While much of the penitential nature of the season has been lost in favor of hopeful expectation, some of the readings still do sound this note, as do the seasonal collects, as Scott Gunn pointed out in a recent blog post. The Third Sunday has traditionally been a respite from the penitential themes of Advent emphasizing instead the joy of the coming of the Lord.

Thus many view the pink candle as emphasizing joy. As with most things liturgical, however, there is not consensus here. Some associate the candle with Mary and perhaps there’s confusion because Laetare Sunday — the Fourth Sunday in Lent — is the other occasion for rose-colored vestments. This is a slight misnomer, however, because this so-called Mothering Sunday refers not to Our Lady but to an old practice in England where the rich gave their servants the Sunday off to go home and visit their mothers. Indeed, Mary appears in the readings for the Fourth Sunday of Advent, not the third.

To go even further back, it’s worth looking at the history of Advent wreaths themselves. There is evidence that some pre-Christian Germanic people placed candles on wreaths in the middle of winter as a symbol of hope that the warm weather of spring would return. And ancient Scandinavians placed candles on wheels in “the bleak mid-winter” as an anticipatory devotion to the sun god. It wasn’t until the Middle Ages that Christians adopted the practice of the Advent wreath as a pre-Christmas devotion.

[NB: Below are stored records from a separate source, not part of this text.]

(* ===== verification/GoLib.v ===== *)
(** * Go's standard library, as far as the modelled code uses it

    - [strings]: [HasPrefix], [TrimPrefix], [Split] on a one-byte separator,
      [IndexByte], [TrimSpace], [TrimLeft], [TrimRight], [ToLower];
    - [strconv]: [Atoi] with the range check of the platform's [int], [Itoa];
    - [time]: instants as nanoseconds, [Sub] with Go's saturation.

    A Go string is a sequence of bytes, here Stdlib's [string].  The unicode
    tables behind [strings.ToLower] and [strings.TrimSpace] are only consulted
    by Go when the string holds a byte >= 0x80; that slow path is the class
    [GoUnicode], the fast path is written out. *)
From S2P Require Import Prelude.

(** ** strings *)

Definition byte_code (c : ascii) : nat := nat_of_ascii c.

Fixpoint str_forallb (p : ascii → bool) (s : string) : bool :=
  match s with
  | EmptyString => true
  | String c s' => p c && str_forallb p s'
  end.

Fixpoint str_take (n : nat) (s : string) : string :=
  match n, s with
  | S n', String c s' => String c (str_take n' s')
  | _, _ => ""
  end.

Fixpoint str_drop (n : nat) (s : string) : string :=
  match n, s with
  | S n', String _ s' => str_drop n' s'
  | _, _ => s
  end.

Definition HasPrefix (s pre : string) : bool := String.prefix pre s.

Definition TrimPrefix (s pre : string) : string :=
  if HasPrefix s pre then str_drop (String.length pre) s else s.

(** [strings.Split(s, sep)] for a separator of one byte: never empty. *)
Fixpoint split_byte (sep : ascii) (s : string) : list string :=
  match s with
  | EmptyString => [""]
  | String c s' =>
      if Ascii.eqb c sep then "" :: split_byte sep s'
      else match split_byte sep s' with
           | [] => [String c ""]
           | p :: ps => String c p :: ps
           end
  end.

(** [strings.IndexByte]: [None] stands for -1. *)
Fixpoint index_byte (b : ascii) (s : string) : option nat :=
  match s with
  | EmptyString => None
  | String c s' => if Ascii.eqb c b then Some 0%nat else S <$> index_byte b s'
  end.

Fixpoint contains_byte (b : ascii) (s : string) : bool :=
  match s with
  | EmptyString => false
  | String c s' => Ascii.eqb c b || contains_byte b s'
  end.

Fixpoint trim_left (p : ascii → bool) (s : string) : string :=
  match s with
  | EmptyString => ""
  | String c s' => if p c then trim_left p s' else s
  end.

Fixpoint trim_right (p : ascii → bool) (s : string) : string :=
  match s with
  | EmptyString => ""
  | String c s' =>
      match trim_right p s' with
      | EmptyString => if p c then "" else String c ""
      | r => String c r
      end
  end.

Definition is_ascii_byte (c : ascii) : bool := (byte_code c <? 128)%nat.

(** '\t', '\n', '\v', '\f', '\r' and ' '. *)
Definition ascii_space (c : ascii) : bool :=
  let n := byte_code c in ((9 <=? n) && (n <=? 13) || (n =? 32))%nat.

Definition is_digit (c : ascii) : bool :=
  let n := byte_code c in ((48 <=? n) && (n <=? 57))%nat.

Definition lower_byte (c : ascii) : ascii :=
  let n := byte_code c in
  if ((65 <=? n) && (n <=? 90))%nat then ascii_of_nat (n + 32) else c.

Fixpoint lower_ascii (s : string) : string :=
  match s with
  | EmptyString => ""
  | String c s' => String (lower_byte c) (lower_ascii s')
  end.

Class GoUnicode := {
  unicode_ToLower : string → string;
  unicode_TrimSpace : string → string;
}.

(** A table in which no rune above 0x7F is a space or an upper-case letter:
    the instance the concrete examples use. *)
Definition plain_unicode : GoUnicode := {|
  unicode_ToLower := lower_ascii;
  unicode_TrimSpace := λ s, trim_right ascii_space (trim_left ascii_space s);
|}.

Section unicode.
Context `{U : GoUnicode}.

Definition TrimSpace (s : string) : string :=
  if str_forallb is_ascii_byte s
  then trim_right ascii_space (trim_left ascii_space s)
  else unicode_TrimSpace s.

Definition ToLower (s : string) : string :=
  if str_forallb is_ascii_byte s then lower_ascii s else unicode_ToLower s.
End unicode.

(** ** strconv *)

(** The width of Go's [int]: 64 bits on the arm64 build, 32 on the MIPS ones. *)
Class GoArch := { int_bits : Z; int_bits_ok : int_bits = 32%Z ∨ int_bits = 64%Z }.

Definition arch64 : GoArch := {| int_bits := 64; int_bits_ok := or_intror eq_refl |}.
Definition arch32 : GoArch := {| int_bits := 32; int_bits_ok := or_introl eq_refl |}.

Definition in_int `{GoArch} (z : Z) : bool :=
  ((- 2 ^ (int_bits - 1) <=? z) && (z <? 2 ^ (int_bits - 1)))%Z.

Definition digit_of (c : ascii) : option Z :=
  let n := byte_code c in
  if ((48 <=? n) && (n <=? 57))%nat then Some (Z.of_nat n - 48)%Z else None.

Fixpoint digits_val (acc : Z) (s : string) : option Z :=
  match s with
  | EmptyString => Some acc
  | String c s' => d ← digit_of c; digits_val (acc * 10 + d)%Z s'
  end.

Definition parse_digits (s : string) : option Z :=
  match s with EmptyString => None | _ => digits_val 0 s end.

(** [strconv.Atoi]: [None] is the error result (syntax or range). *)
Definition Atoi `{GoArch} (s : string) : option Z :=
  v ← match s with
      | String "-" s' => Z.opp <$> parse_digits s'
      | String "+" s' => parse_digits s'
      | _ => parse_digits s
      end;
  if in_int v then Some v else None.

(** [strconv.Itoa], also what the verb [%d] prints. *)
Definition Itoa (z : Z) : string := pretty z.

(** ** time

    An instant is the number of nanoseconds since Go's zero [time.Time]; clock
    readings are taken on one line, so [Before]/[After] are [<]/[>]. *)
Abbreviation Time := Z (only parsing).
Abbreviation Duration := Z (only parsing).

Definition IsZero (t : Time) : bool := (t =? 0)%Z.
Definition min_duration : Duration := (- 2 ^ 63)%Z.
Definition max_duration : Duration := (2 ^ 63 - 1)%Z.

(** [t.Sub(u)] saturates at the ends of the [Duration] range. *)
Definition time_Sub (t u : Time) : Duration :=
  Z.max min_duration (Z.min max_duration (t - u))%Z.

Definition Second : Duration := 1000000000%Z.
Definition Minute : Duration := (60 * Second)%Z.
Definition Hour : Duration := (60 * Minute)%Z.

Lemma time_Sub_pos t u : (0 < time_Sub t u ↔ u < t)%Z.
Proof. unfold time_Sub, min_duration, max_duration. lia. Qed.

Lemma time_Sub_lt t u d :
  (min_duration < d ≤ max_duration)%Z → (time_Sub t u < d ↔ t - u < d)%Z.
Proof. unfold time_Sub, min_duration, max_duration. lia. Qed.

Lemma time_Sub_gt t u d :
  (min_duration ≤ d < max_duration)%Z → (d < time_Sub t u ↔ d < t - u)%Z.
Proof. unfold time_Sub, min_duration, max_duration. lia. Qed.

(** [t.UTC().Format(time.RFC3339)]: the civil date of the day number (days since
    1 January of year 1, the Go zero time), then the time of day. *)
Definition civil_of_days (d : Z) : Z * Z * Z :=
  let z := (d + 306)%Z in
  let era := (z / 146097)%Z in
  let doe := (z mod 146097)%Z in
  let yoe := ((doe - doe / 1460 + doe / 36524 - doe / 146096) / 365)%Z in
  let doy := (doe - (365 * yoe + yoe / 4 - yoe / 100))%Z in
  let mp := ((5 * doy + 2) / 153)%Z in
  let day := (doy - (153 * mp + 2) / 5 + 1)%Z in
  let month := (if mp <? 10 then mp + 3 else mp - 9)%Z in
  ((yoe + era * 400 + (if month <=? 2 then 1 else 0))%Z, month, day).

Fixpoint pad0 (n : nat) (s : string) : string :=
  match n with
  | O => s
  | S n => if (String.length s <=? n)%nat then String "0" (pad0 n s) else s
  end.

Definition format_RFC3339 (t : Time) : string :=
  let secs := (t / Second)%Z in
  let '(y, m, d) := civil_of_days (secs / 86400) in
  let sod := (secs mod 86400)%Z in
  let num n v := pad0 n (Itoa v) in
  num 4 y +:+ "-" +:+ num 2 m +:+ "-" +:+ num 2 d +:+ "T" +:+
  num 2 (sod / 3600)%Z +:+ ":" +:+ num 2 (sod / 60 mod 60)%Z +:+ ":" +:+
  num 2 (sod mod 60)%Z +:+ "Z".

Example RFC3339_epoch : format_RFC3339 (62135596800 * Second) = "1970-01-01T00:00:00Z".
Proof. vm_compute. reflexivity. Qed.
Example RFC3339_leap : format_RFC3339 (63844806896 * Second) = "2024-02-29T12:34:56Z".
Proof. vm_compute. reflexivity. Qed.

(** ** Round trip between [Itoa] and [Atoi] *)

Lemma digit_of_pretty x : (x < 10)%N → digit_of (pretty_N_char x) = Some (Z.of_N x).
Proof.
  intros Hx.
  assert (x ∈ [0; 1; 2; 3; 4; 5; 6; 7; 8; 9])%N as Hin.
  { rewrite list_elem_of_In; simpl. lia. }
  repeat (apply elem_of_cons in Hin as [->|Hin]; [done|]). set_solver.
Qed.

Lemma digits_val_go x s acc :
  ∃ k, (1 ≤ k)%Z ∧ digits_val acc (pretty_N_go x s) = digits_val (acc * k + Z.of_N x)%Z s.
Proof.
  revert s acc. induction (N.lt_wf_0 x) as [x _ IH]; intros s acc.
  destruct (decide (0 < x)%N) as [Hx|Hx]; last first.
  { assert (x = 0%N) as -> by lia. exists 1%Z. rewrite pretty_N_go_0. split; [lia|].
    f_equal; lia. }
  rewrite pretty_N_go_step by done.
  destruct (IH (x `div` 10)%N) with (s := String (pretty_N_char (x `mod` 10)) s) (acc := acc)
    as (k & Hk & ->); [by apply N.div_lt|].
  exists (k * 10)%Z. split; [lia|]. simpl.
  rewrite digit_of_pretty by (apply N.mod_lt; done). simpl. f_equal.
  pose proof (N.div_mod x 10 ltac:(done)). lia.
Qed.

Lemma digits_val_pretty_N (n : N) : digits_val 0 (pretty n) = Some (Z.of_N n).
Proof.
  unfold pretty, pretty_N. destruct (decide (n = 0)%N) as [->|Hn]; [done|].
  destruct (digits_val_go n "" 0) as (k & _ & ->). simpl. f_equal; lia.
Qed.

(** A string [digits_val] accepts starts with a digit, so no sign is taken off. *)
Lemma Atoi_digits `{GoArch} s v :
  s ≠ "" → digits_val 0 s = Some v → Atoi s = if in_int v then Some v else None.
Proof.
  intros Hne Hv. unfold Atoi.
  assert (parse_digits s = Some v) as Hp by (by destruct s).
  destruct s as [|c s']; [done|].
  destruct (digit_of c) as [d|] eqn:Hd; [|by simpl in Hv; rewrite Hd in Hv].
  destruct c as [[] [] [] [] [] [] [] []]; try done; by rewrite Hp.
Qed.

Lemma pretty_N_ne n : pretty (n : N) ≠ "".
Proof.
  intros Hn. pose proof (digits_val_pretty_N n) as Hv. rewrite Hn in Hv. simpl in Hv.
  assert (n = 0%N) as -> by (simplify_eq; lia). done.
Qed.

Lemma Itoa_nonneg z : (0 ≤ z)%Z → Itoa z = pretty (Z.to_N z).
Proof. by destruct z. Qed.

Lemma Atoi_Itoa `{GoArch} z :
  (0 ≤ z < 2 ^ (int_bits - 1))%Z → Atoi (Itoa z) = Some z.
Proof.
  intros [Hz Hlt]. rewrite Itoa_nonneg by done.
  rewrite (Atoi_digits _ z); [|apply pretty_N_ne|].
  - unfold in_int. rewrite (proj2 (Z.leb_le _ _)), (proj2 (Z.ltb_lt _ _)); [done|done|].
    destruct int_bits_ok as [->| ->]; lia.
  - rewrite digits_val_pretty_N. f_equal. lia.
Qed.

#[global] Instance Itoa_inj : Inj (=) (=) Itoa.
Proof. apply pretty_Z_inj. Qed.

Lemma str_drop_app p s : str_drop (String.length p) (p +:+ s) = s.
Proof. induction p; simpl; [by destruct s|done]. Qed.

Lemma str_take_app p s : str_take (String.length p) (p +:+ s) = p.
Proof. induction p; simpl; [done|by f_equal]. Qed.

Lemma str_length_app p s : String.length (p +:+ s) = (String.length p + String.length s)%nat.
Proof. induction p; simpl; [done|by f_equal]. Qed.

Lemma format_RFC3339_ne t : format_RFC3339 t ≠ "".
Proof.
  unfold format_RFC3339. destruct (civil_of_days _) as [[y m] d].
  intros E%(f_equal String.length). rewrite !str_length_app in E. simpl in E. lia.
Qed.

(** ** Strings as lists of bytes *)

Abbreviation bytes := String.list_ascii_of_string.

Lemma bytes_app a b : bytes (a +:+ b) = bytes a ++ bytes b.
Proof. induction a as [|c a IH]; [done|]. simpl. by rewrite <- IH. Qed.

Lemma bytes_inj a b : bytes a = bytes b → a = b.
Proof.
  intros E. rewrite <- (String.string_of_list_ascii_of_string a), E.
  apply String.string_of_list_ascii_of_string.
Qed.

Lemma app_inj_l (a b c : string) : a +:+ b = a +:+ c → b = c.
Proof. induction a as [|x a IH]; [done|]. intros E. apply IH. by injection E. Qed.

Lemma str_forallb_app p a b : str_forallb p (a +:+ b) = str_forallb p a && str_forallb p b.
Proof. induction a as [|c a IH]; [done|]. cbn. by rewrite <- andb_assoc, <- IH. Qed.

Lemma str_forallb_bytes p s : str_forallb p s = forallb p (bytes s).
Proof. induction s as [|c s IH]; [done|]. cbn. by rewrite IH. Qed.

Lemma str_forallb_impl (p q : ascii → bool) s :
  (∀ c, p c = true → q c = true) → str_forallb p s = true → str_forallb q s = true.
Proof. intros Hpq. induction s as [|c s IH]; simpl; [done|]. intros H. to_prop. by rewrite Hpq, IH. Qed.

Lemma HasPrefix_app p s : HasPrefix (p +:+ s) p = true.
Proof.
  unfold HasPrefix. induction p as [|c p IH]; simpl; [by destruct s|].
  by destruct (ascii_dec c c).
Qed.

Lemma pretty_digits_go x s : str_forallb is_digit s = true → str_forallb is_digit (pretty_N_go x s) = true.
Proof.
  revert s. induction (N.lt_wf_0 x) as [x _ IH]; intros s Hs.
  destruct (base.decide (0 < x)%N) as [Hx|Hx].
  - rewrite pretty_N_go_step by done. apply IH; [by apply N.div_lt|]. simpl. rewrite Hs, andb_true_r.
    assert (x `mod` 10 < 10)%N as Hm by (by apply N.mod_lt).
    pose proof (digit_of_pretty _ Hm) as E. unfold digit_of in E. unfold is_digit.
    by destruct (_ && _).
  - assert (x = 0%N) as -> by lia. by rewrite pretty_N_go_0.
Qed.

Lemma Itoa_digits n : (0 ≤ n)%Z → Itoa n ≠ "" ∧ str_forallb is_digit (Itoa n) = true.
Proof.
  intros Hn. rewrite Itoa_nonneg by done. split; [apply pretty_N_ne|].
  unfold pretty, pretty_N. case_decide; [done|]. by apply pretty_digits_go.
Qed.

As I mentioned, some churches use rose-colored vestments twice a year — on the Fourth Sunday in Lent and the Third Sunday of Advent. Both days are seen as times of refreshment, feasting, and joy amid a penitential season. As well as an opportunity to look silly in pink, I mean rose, colored vestments.

So there you have it — a brief explanation about the pink candle that will be lit this Sunday. And as the light continues to build on the Advent wreath, so may the hopeful anticipation of meeting Christ anew build in your heart during this holy season.